Когда второй штурман Капуан обратился к нему за ответом, он выпалил все, что сказал капитан. Кулак обрушился на его голову. Он покатился по мостику, как футбольный мяч, отраженный ударом ноги. Очумело вскочил и схватился за поручни. Загудело под черепом, ненавистью заполыхало сердце. Вспыхнула молния, и на момент встретились их сверлящие другу друга взгляды. Не обращая внимания на озлобленный рокот бури и взрывы грома, Лутатини выругался по-матросски, крепко, с солью, и негодующе заорал:
— Негодяй! Животное в мундире!
Но слова его, унесенные ветром в черную ревущую пустыню, не были услышаны вторым штурманом.
Новая смена пришла на вахту.
Лутатини кое-как добрался до кубрика и, переодевшись в сухое платье, лег на койку. Здесь он сразу забыл о втором штурмане. По всему телу разливалась усталость, но трудно было уснуть. В носовой части парохода качка ощущалась сильнее. В широких размахах волн кубрик, содрогаясь, падал и поднимался. То и дело нужно было придерживаться за край койки, чтобы не вылететь из нее. Лутатини было настолько жутко, что пропала тошнота. Снаружи свирепствовала буря. Трещал корпус, и где-то под деревянным настилом палубы скрежетало железо. По линолеуму плескалась вода, попадавшая через входную дверь. Не покидала мысль, что он, Лутатини, все время находится над разверстой могилой, мистически мрачной, как бредовые откровения святого Иоанна. Лишь тонкая железная обшивка отделяла его от зыбучей пропасти.

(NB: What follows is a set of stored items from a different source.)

(** * Records *)

Inductive SnapshotStatus := SnapshotStatusCreating | SnapshotStatusReady | SnapshotStatusFailed.
(** [ProfileModeUnset] is the zero value. *)
Inductive ProfileMode := ProfileModeUnset | ProfileModePending | ProfileModeSampled | ProfileModeExact | ProfileModeLive.
Inductive SnapshotMode := SnapshotModeImported | SnapshotModeLive.
Inductive ProfileStatus := ProfileStatusProfiled | ProfileStatusConfirmed.
#[global] Instance snapshot_status_eq : EqDecision SnapshotStatus. Proof. solve_decision. Defined.
#[global] Instance snapshot_mode_eq : EqDecision SnapshotMode. Proof. solve_decision. Defined.

Definition SourceTypeFileUpload : string := "file_upload".
Definition SourceStatusActive : string := "active".
Definition profile_mode_text (m : ProfileMode) : string :=
  match m with ProfileModeUnset => "" | ProfileModePending => "pending" | ProfileModeSampled => "sampled" | ProfileModeExact => "exact" | ProfileModeLive => "live" end.

Record DataSource := {
  ds_ID : string; ds_WorkspaceID : string; ds_Name : string; ds_SourceType : string; ds_Status : string; ds_FileID : option string; ds_CreatedBy : string;
  ds_CreatedAt : time; ds_UpdatedAt : time
}.
Record SourceConfig := {
  sf_SourceID : string; sf_ConnectorType : string; sf_ConfigJSON : string; sf_CredentialCiphertext : string; sf_LastTestedAt : option time;
  sf_LastTestStatus : string; sf_LastErrorMessage : option string; sf_CreatedAt : time; sf_UpdatedAt : time
}.
Record SourceSnapshot := {
  sn_ID : string; sn_SessionID : string; sn_SourceID : string; sn_UpstreamKind : string; sn_UpstreamSchema : string; sn_UpstreamObject : string;
  sn_AnalysisTableName : string; sn_RowCount : Z; sn_ColumnCount : Z; sn_Status : SnapshotStatus; sn_ErrorMessage : option string;
  sn_SchemaSignature : string; sn_ImportedAt : time; sn_RowsImported : Z; sn_RowsSkipped : Z; sn_ImportRowLimit : Z; sn_ImportTruncated : bool;
  sn_ImportDurationMs : Z; sn_ProfileDurationMs : Z; sn_SnapshotSizeBytes : Z; sn_ProfileMode : ProfileMode; sn_Mode : SnapshotMode
}.
Record SessionSourceBinding := {
  sb_SessionID : string; sb_SourceID : string; sb_SourceObjectKey : string; sb_ActiveSnapshotID : string; sb_CreatedAt : time; sb_UpdatedAt : time
}.
Record SemanticProfile := {
  pf_ID : string; pf_SessionID : string; pf_SourceID : string; pf_SnapshotID : string; pf_AnalysisTableName : string; pf_SchemaSignature : string;
  pf_ProfileStatus : ProfileStatus; pf_ProfileJSON : string; pf_CreatedAt : time; pf_UpdatedAt : time
}.
Record SemanticConfirmation := {
  cf_ID : string; cf_ProfileID : string; cf_WorkspaceID : string; cf_SessionID : string; cf_ConfirmedBy : string; cf_ConfirmationReceiptID : string;
  cf_Provenance : string; cf_Scope : string; cf_OverridesJSON : string; cf_CreatedAt : time
}.
Record SemanticAsset := {
  sa_ID : string; sa_WorkspaceID : string; sa_SourceID : string; sa_SchemaSignature : string; sa_AssetKind : string; sa_AssetKey : string;
  sa_AssetValueJSON : string; sa_CreatedFromProfileID : string; sa_CreatedFromConfirmationID : string; sa_CreatedBy : string;
  sa_CreatedAt : time; sa_UpdatedAt : time
}.
Record AuditEvent := {
  ae_ID : string; ae_WorkspaceID : string; ae_SessionID : string; ae_RunID : string; ae_ActorUserID : string; ae_EventType : string;
  ae_ResourceType : string; ae_ResourceID : string; ae_PayloadJSON : string; ae_CreatedAt : time
}.
Record ColumnInfo := {
  ci_Name : string; ci_DeclaredType : string; ci_NonEmptyRate : spec_float; ci_UniqueCount : Z; ci_SampleValues : list string; ci_Estimated : bool
}.
Record SamplingInfo := { si_Method : string; si_SourceRows : Z; si_SampleRows : Z; si_Estimated : bool }.
Record SchemaInfo := { sc_TableName : string; sc_RowCount : Z; sc_Columns : list ColumnInfo; sc_Sampling : SamplingInfo }.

Никто из команды не спал. Многие курили и мало разговаривали. Старый Гимбо, вытянувшись на койке, жаловался:
— Эх, жизнь наша несуразная! По возрасту мне сидеть бы на берегу в тихой комнате да забавляться с внучатами. Сколько раз зарекался идти в море. Ничего не выходит. Вот кручусь по белому свету, словно заведенный волчок. А для чего?